The newly released results of a customer satisfaction survey are predictably dismal for the cable giant.

As it comes time for the city of Philadelphia to renew their franchise agreement with Comcast, a survey was commissioned to assess the city’s service needs. After keeping the results of the survey under wraps, at least from the public, for over a year, the results are finally in. Unsurprisingly, the results weren’t pretty for Comcast. But what was perhaps unexpected is how poorly Comcast’s service in Philadelphia, where Comcast is headquartered and enjoys plenty of tax breaks and other perks, to other markets served by Comcast.
In Philadelphia, Comcast services were significantly more expensive than in four other metro areas served by Comcast, while customer satisfaction was lower. 1759 of the Philadelphia residents who participated in the survey also provided additional written comments, which revealed many common themes. Among them: high prices, lousy customer service, poor reliability, and lack of competition. 99% of the comments received were unfavorable.

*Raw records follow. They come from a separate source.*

(** The body of the loop: one example. *)
Definition generate_example : M state TrainingExample :=
  latitude ← uniform (-60) 60;
  longitude ← uniform (-180) 180;
  surface_area ← uniform 10 100;
  tilt_angle ← uniform 0 60;
  azimuth_angle ← uniform 0 360;
  panel_efficiency ← uniform 0.15 0.25;
  solar_irradiance ← uniform 2 8;
  temperature ← uniform (-10) 45;
  humidity ← uniform 20 90;
  wind_speed ← uniform 0 20;
  cloud_cover ← uniform 0 100;
  let base_power :=
    base_power_of surface_area solar_irradiance temperature tilt_angle
                  latitude cloud_cover panel_efficiency in
  noise ← normal 0 (base_power * 0.1);
  let power_output := py_max 0 (base_power + noise) in
  mret {| latitude := latitude; longitude := longitude;
          surface_area := surface_area; tilt_angle := tilt_angle;
          azimuth_angle := azimuth_angle;
          panel_efficiency := panel_efficiency;
          solar_irradiance := solar_irradiance;
          temperature := temperature; humidity := humidity;
          wind_speed := wind_speed; cloud_cover := cloud_cover;
          power_output := power_output |}.

(** [for _ in range(n): data.append(...)] *)
Fixpoint generate_loop (n : nat) (data : list TrainingExample)
  : M state (list TrainingExample) :=
  match n with
  | O => mret data
  | S n' => ex ← generate_example; generate_loop n' (data ++ [ex])
  end.

Definition generate_synthetic_data (n_samples : nat)
  : M state (list TrainingExample) :=
  modify (set_np_random (np_random_seed 42));;
  generate_loop n_samples [].

(** the default of [n_samples] *)
Definition default_n_samples : nat := 5000.

(** *** [prepare_features] *)

Definition feature_row (ex : TrainingExample) : row :=
  [latitude ex; longitude ex; surface_area ex; tilt_angle ex;
   azimuth_angle ex; panel_efficiency ex; solar_irradiance ex;
   temperature ex; humidity ex; wind_speed ex; cloud_cover ex].

Definition prepare_features (data : list TrainingExample)
  : list row * list float :=
  (map feature_row data, map power_output data).

(** *** [train_model] *)

(** [self.scaler.transform(X)] *)
Definition scaler_transform (X : list row) : M state (list row) :=
  s ← gets scaler;
  match s with
  | Some f => mret (map f X)
  | None => raise NotFittedError
  end.

(** [self.model.predict(X)] *)
Definition model_predict (X : list row) : M state (list float) :=
  m ← gets model;
  map_M (fun x => lift_result (predict m x)) X.

Definition train_model : M state metrics :=
  logger info_training_started;;
  df ← generate_synthetic_data default_n_samples;
  let '(X, y) := prepare_features df in
  let '(X_train, X_test, y_train, y_test) := train_test_split X y in
  (* self.scaler.fit_transform(X_train) *)
  modify (set_scaler (Some (scaler_fit X_train)));;
  X_train_scaled ← scaler_transform X_train;
  X_test_scaled ← scaler_transform X_test;
  (* self.model.fit(X_train_scaled, y_train) *)
  modify (set_model (fitted_forest (forest_fit X_train_scaled y_train)));;
  y_pred ← model_predict X_test_scaled;
  let mae := mean_absolute_error y_test y_pred in
  let r2 := r2_score y_test y_pred in
  logger (info_training_completed mae r2);;
  m ← gets model; modify (set_model_file (Stored m));;
  s ← gets scaler; modify (set_scaler_file (Stored s));;
  mret {| mae := mae; r2_score_ := r2 |}.

(** *** [load_model] *)

Definition load_model : M state bool :=
  try_except
    (m ← (f ← gets model_file; lift_result (joblib_load f));
     modify (set_model m);;
     s ← (f ← gets scaler_file; lift_result (joblib_load f));
     modify (set_scaler s);;
     mret true)
    (fun e =>
       match e with
       | FileNotFoundError =>
           logger warning_model_not_found;;
           train_model;;
           mret true
       | e =>
           logger (error_loading_model e);;
           mret false
       end).

(** *** [predict_power_output] *)

(** [check_is_fitted(self.scaler)] *)
Definition check_is_fitted : M state unit :=
  s ← gets scaler;
  match s with
  | Some _ => mret tt
  | None => raise NotFittedError
  end.
Definition TestSetOwnerWeapon : M unit :=
  w <- world ;;
  if IsValid_controller (GetController w) then
    c <- deref (GetController w) ;;
    call (AddOnScreenDebugMessage (txt_SetOwnerComplate (ctrl_id c))) ;;
    s <- this ;;
    item <- deref (EquipWeapon s) ;;
    call (Item_SetOwner item (ctrl_id c)) ;;
    match Cast_AWeapon w (EquipWeapon s) with
    | Some weapon =>
        call (Weapon_set_OwnChar weapon) ;;
        call (Weapon_UpdateAmmoToHud weapon)
    | None => ret tt
    end
  else
    call (SetTimer th_SetOwnerWeapon cb_TestSetOwnerWeapon (1 # 10)%Q false).

Definition SetEquipWeapon (Weapon : Ptr) : M Ptr :=
  assign (set_EquipWeapon Weapon) ;;
  TestSetOwnerWeapon ;;
  s <- this ;;
  ret (EquipWeapon s).

Definition OnNotifyShoot : M unit :=
  w <- world ;;
  s <- this ;;
  match Cast_IWeaponInterface w (EquipWeapon s) with
  | Some InterfaceObj => call (Execute_NotifyShoot InterfaceObj)
  | None => ret tt
  end.

Definition ReqPressTrigger_Implementation : M unit :=
  w <- world ;;
  s <- this ;;
  match Cast_IWeaponInterface w (EquipWeapon s) with
  | Some InterfaceObj =>
      call (Execute_IsCanUse InterfaceObj) ;;
      let IsCanUse := IsCanUse (objects w InterfaceObj) in
      if Bool.eqb IsCanUse false then ret tt
      else ResPressTrigger
  | None => ResPressTrigger
  end.

Definition ResPressTrigger_Implementation : M unit :=
  w <- world ;;
  s <- this ;;
  match Cast_IWeaponInterface w (EquipWeapon s) with
  | Some InterfaceObj => call (Execute_PressTrigger InterfaceObj)
  | None => ret tt
  end.

Definition ReqPressC_Implementation : M unit := ResPressC.

Definition ResPressC_Implementation : M unit :=
  s <- this ;;
  if IsRagdoll s then DoGetup else DoRagdoll.

Definition ReqPressReload_Implementation : M unit := ResPressReload.

Definition ResPressReload_Implementation : M unit :=
  w <- world ;;
  s <- this ;;
  match Cast_IWeaponInterface w (EquipWeapon s) with
  | Some InterfaceObj => call (Execute_PressReload InterfaceObj)
  | None => ret tt
  end.
Definition in_scenario (scenario : value) (v : parameter_value_row)
    (a : scenario_alternative_row) : bool :=
  bool_decide (pv_alternative_id v = sa_alternative_id a)
  && bool_decide (VInt (sa_scenario_id a) = scenario).

Definition scenario_join (pv : list parameter_value_row)
    (sa : list scenario_alternative_row) (scenario : value)
    : list (parameter_value_row * scenario_alternative_row) :=
  flat_map (λ v, map (pair v) (List.filter (in_scenario scenario v) sa)) pv.

(** [order_by=desc(rank)]: insertion sort, highest rank first. *)
Fixpoint insert_by_rank (r : parameter_value_row * scenario_alternative_row)
    (l : list (parameter_value_row * scenario_alternative_row)) :=
  match l with
  | [] => [r]
  | h :: t =>
    if (sa_rank h.2 <? sa_rank r.2)%Z then r :: h :: t
    else h :: insert_by_rank r t
  end.

Definition order_by_rank_desc
    (l : list (parameter_value_row * scenario_alternative_row)) :=
  foldr insert_by_rank [] l.

(** [row_number() over (partition_by ...)] on ordered rows: a row gets one
    more than the number of rows of its partition before it. *)
Fixpoint row_number (seen : list (Z * Z))
    (l : list (parameter_value_row * scenario_alternative_row))
    : list (parameter_value_row * nat) :=
  match l with
  | [] => []
  | r :: t =>
    (r.1, S (length (List.filter (λ k, bool_decide (k = partition_key r.1)) seen)))
      :: row_number (partition_key r.1 :: seen) t
  end.

Definition labelled (name : string) (vn : parameter_value_row * nat)
    : parameter_value_row :=
  {| pv_id := pv_id vn.1;
     pv_parameter_definition_id := pv_parameter_definition_id vn.1;
     pv_entity_class_id := pv_entity_class_id vn.1;
     pv_entity_id := pv_entity_id vn.1;
     pv_value := pv_value vn.1;
     pv_alternative_id := pv_alternative_id vn.1;
     pv_labels := pv_labels vn.1 ++ [(name, vn.2)] |}.

Definition ext_parameter_value_sq (pv : list parameter_value_row)
    (sa : list scenario_alternative_row) (scenario : value)
    : list (parameter_value_row * nat) :=
  row_number [] (order_by_rank_desc (scenario_join pv sa scenario)).

(** [db_map.query(sq).all()]. *)
Fixpoint all (db : db_map) (sq : subquery) : list parameter_value_row :=
  match sq with
  | parameter_value_sq_default => parameter_value_rows db
  | scenario_filtered_sq original scenario =>
    map (labelled "max_rank_row_number")
      (List.filter (λ vn, Nat.eqb vn.2 1)
         (ext_parameter_value_sq (all db original) (scenario_alternative_sq db) scenario))
  | alternative_filtered_sq original cond =>
    List.filter (λ v, holds db cond (VInt (pv_alternative_id v))) (all db original)
  end.

(** The required tables that [classes] lacks, in the order of
    [table_to_class]. *)
Definition missing_tables {mapped} (classes : gmap string mapped) : list string :=
  List.filter (λ t, bool_decide (classes !! t = None)) (table_to_class.*1).

End db_mapping_base.

(** ** alternative_value_filter.py *)

Module alternative_value_filter.
Import db_mapping_base.

Record _ScenarioFilterState := {
  scenario_original_parameter_value_sq : subquery;
  scenario : value }.

Record _AlternativeFilterState := {
  alternative_original_parameter_value_sq : subquery;
  alternatives : option (list value) }.

(** [_ScenarioFilterState._scenario_id]. *)
Definition _scenario_id (scenario : value) : M value :=
  do db <- get;
  match scenario with
  | VStr name =>
    match scalar (map scenario_id
                    (List.filter (λ r, bool_decide (scenario_name r = name)) (scenario_sq db))) with
    | Raise e => raise e
    | Ok None => raise (SpineDBAPIError [Lit "Scenario '"; Str name; Lit "' not found"])
    | Ok (Some scenario_id) => ret (VInt scenario_id)
    end
  | _ =>
    match scalar (map scenario_id
                    (List.filter (λ r, bool_decide (VInt (scenario_id r) = scenario)) (scenario_sq db))) with
    | Raise e => raise e
    | Ok None =>
      raise (SpineDBAPIError
               [Lit "Scenario id ";
                match scenario with VInt z => Int z | _ => Lit "None" end;
                Lit " not found"])
    | Ok (Some _) => ret scenario
    end
  end.

(** [_ScenarioFilterState.__init__]; [original] is [db_map.parameter_value_sq]. *)
Definition new_ScenarioFilterState (original : subquery) (scenario : value)
    : M _ScenarioFilterState :=
  do scenario_id <- _scenario_id scenario;
  ret {| scenario_original_parameter_value_sq := original; scenario := scenario_id |}.

(** [_AlternativeFilterState._alternative_ids]. *)
Definition _alternative_ids (alternatives : list value) : M (list value) :=
  let alternative_names := omap as_str alternatives in
  do cond <- in_ (map VStr alternative_names);
  do db <- get;
  let ids_from_db :=
    List.filter (λ r, holds db cond (VStr (alternative_name r))) (alternative_sq db) in
  let names_in_db := map alternative_name ids_from_db in
  if negb (Nat.eqb (length alternative_names) (length names_in_db)) then
    let missing_names :=
      List.filter (λ name, negb (bool_decide (name ∈ names_in_db))) alternative_names in
    raise (SpineDBAPIError [Lit "Alternative(s) "; StrTuple missing_names; Lit " not found"])
  else
    let ids := map alternative_id ids_from_db in
    let alternative_ids := omap as_int alternatives in
    do cond <- in_ (map VInt alternative_ids);
    do db <- get;
    let ids_from_db :=
      List.filter (λ r, holds db cond (VInt (alternative_id r))) (alternative_sq db) in
    let ids_in_db := map alternative_id ids_from_db in
    if negb (Nat.eqb (length alternative_ids) (length ids_from_db)) then
      let missing_ids :=
        List.filter (λ i, negb (bool_decide (i ∈ ids_in_db))) alternative_ids in
      raise (SpineDBAPIError [Lit "Alternative id(s) "; IntTuple missing_ids; Lit " not found"])
    else
      ret (map VInt (ids ++ ids_in_db)).

(** [_AlternativeFilterState.__init__]. *)
Definition new_AlternativeFilterState (original : subquery)
    (alternatives : option (list value)) : M _AlternativeFilterState :=
  match alternatives with
  | Some l =>
    do ids <- _alternative_ids l;
    ret {| alternative_original_parameter_value_sq := original; alternatives := Some ids |}
  | None =>
    ret {| alternative_original_parameter_value_sq := original; alternatives := None |}
  end.

Definition _make_scenario_filtered_parameter_value_sq
    (state : _ScenarioFilterState) : M subquery :=
  ret (scenario_filtered_sq (scenario_original_parameter_value_sq state) (scenario state)).

(** [in_] of [None] raises: [Anyone in None] is a [TypeError]. *)
Definition _make_alternative_filtered_parameter_value_sq
    (state : _AlternativeFilterState) : M subquery :=
  let subquery := alternative_original_parameter_value_sq state in
  match alternatives state with
  | None => raise TypeError
  | Some ids =>
    do cond <- in_ ids;
    ret (alternative_filtered_sq subquery cond)
  end.

(** The state of the scenario filter made over [original], the subquery
    that [_make_scenario_filtered_parameter_value_sq] builds from it, and
    its rows.  What the property [parameter_value_sq] of a mapping gives
    once the filter is applied is in [subquery_cache] below. *)
Definition scenario_filtered_view (original : subquery) (scenario : value)
    : M (list parameter_value_row) :=
  do state <- new_ScenarioFilterState original scenario;
  do sq <- _make_scenario_filtered_parameter_value_sq state;
  do db <- get;
  ret (all db sq).

(** The state of the alternative filter made over [original], the
    subquery that [_make_alternative_filtered_parameter_value_sq] builds
    from it, and its rows. *)
Definition alternative_filtered_view (original : subquery)
    (alternatives : option (list value)) : M (list parameter_value_row) :=
  do state <- new_AlternativeFilterState original alternatives;
  do sq <- _make_alternative_filtered_parameter_value_sq state;
  do db <- get;
  ret (all db sq).

End alternative_value_filter.

(** ** check_functions.py *)

Module check_functions.

(** An object class item as the check reads it: the keys ["name"] and
    ["type_id"], each present or not. *)
Record object_class_item := {
  oc_name : option string;
  oc_type_id : option Z }.

(** [check_object_class(item, current_items, object_class_type)];
    [current_items] maps the names of the object classes in the database to
    their ids. *)
Definition check_object_class (item : object_class_item)
    (current_items : gmap string Z) (object_class_type : Z) : result unit :=
  match oc_name item with
  | None =>
    Raise (SpineIntegrityError
      [Lit "Python KeyError: There is no dictionary key for the object class name. Probably a bug, please report."]
      None)
  | Some name =>
    if bool_decide (name = "") then
      Raise (SpineIntegrityError
        [Lit "Object class name is an empty string and therefore not valid"] None)
    else if match oc_type_id item with
            | Some type_id => negb (bool_decide (type_id = object_class_type))
            | None => false
            end then
      (* the argument [id=current_items[name]] is evaluated first *)
      match current_items !! name with
      | None => Raise KeyError
      | Some id =>
        Raise (SpineIntegrityError
          [Lit "Object class '"; Str name; Lit "' does not have a type_id of an object class."]
          (Some id))
      end
    else
      match current_items !! name with
      | Some id =>
        Raise (SpineIntegrityError
          [Lit "There can't be more than one object class called '"; Str name; Lit "'."]
          (Some id))
      | None => Ok ()
      end
  end.

(** A wide relationship item: the keys the check reads. *)
Record wide_relationship_item := {
  rel_name : option string;
  rel_class_id : option Z;
  rel_type_id : option Z;
  rel_object_id_list : option (list Z) }.

(** The wide relationship class items and the object items of the
    database, as the caller hands them over keyed by id. *)
Record wide_relationship_class_item := {
  rc_name : string;
  rc_object_class_id_list : list Z }.

Record object_item := {
  obj_class_id : Z;
  obj_name : string }.

(** [",".join(str(x) for x in l)]. *)
Fixpoint join_comma (l : list string) : string :=
  match l with
  | [] => ""
  | [x] => x
  | x :: t => x +:+ "," +:+ join_comma t
  end.

(** [[objects[id][key] for id in object_id_list]]: [None] when some id is
    not a key of [objects]. *)
Definition objects_column {A} (objects : gmap Z object_item)
    (column : object_item → A) (object_id_list : list Z) : option (list A) :=
  mapM (λ id, column <$> objects !! id) object_id_list.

Unfortunately for the residents of Philadelphia, Comcast’s franchise agreement is almost sure to be renewed without much objection from city leaders, despite the company’s poor performance in a survey intended to assess the city’s needs. Mayor Michael Nutter has long been one of Comcast’s chief cheerleaders in their ongoing quest to acquire rival Time Warner Cable. To the city’s political leaders, Comcast’s financial success has made them a hometown hero of sorts, with plenty of political clout. Residents are rightfully worried that the city will blow this one rare chance to slow skyrocketing prices or demand other improvements.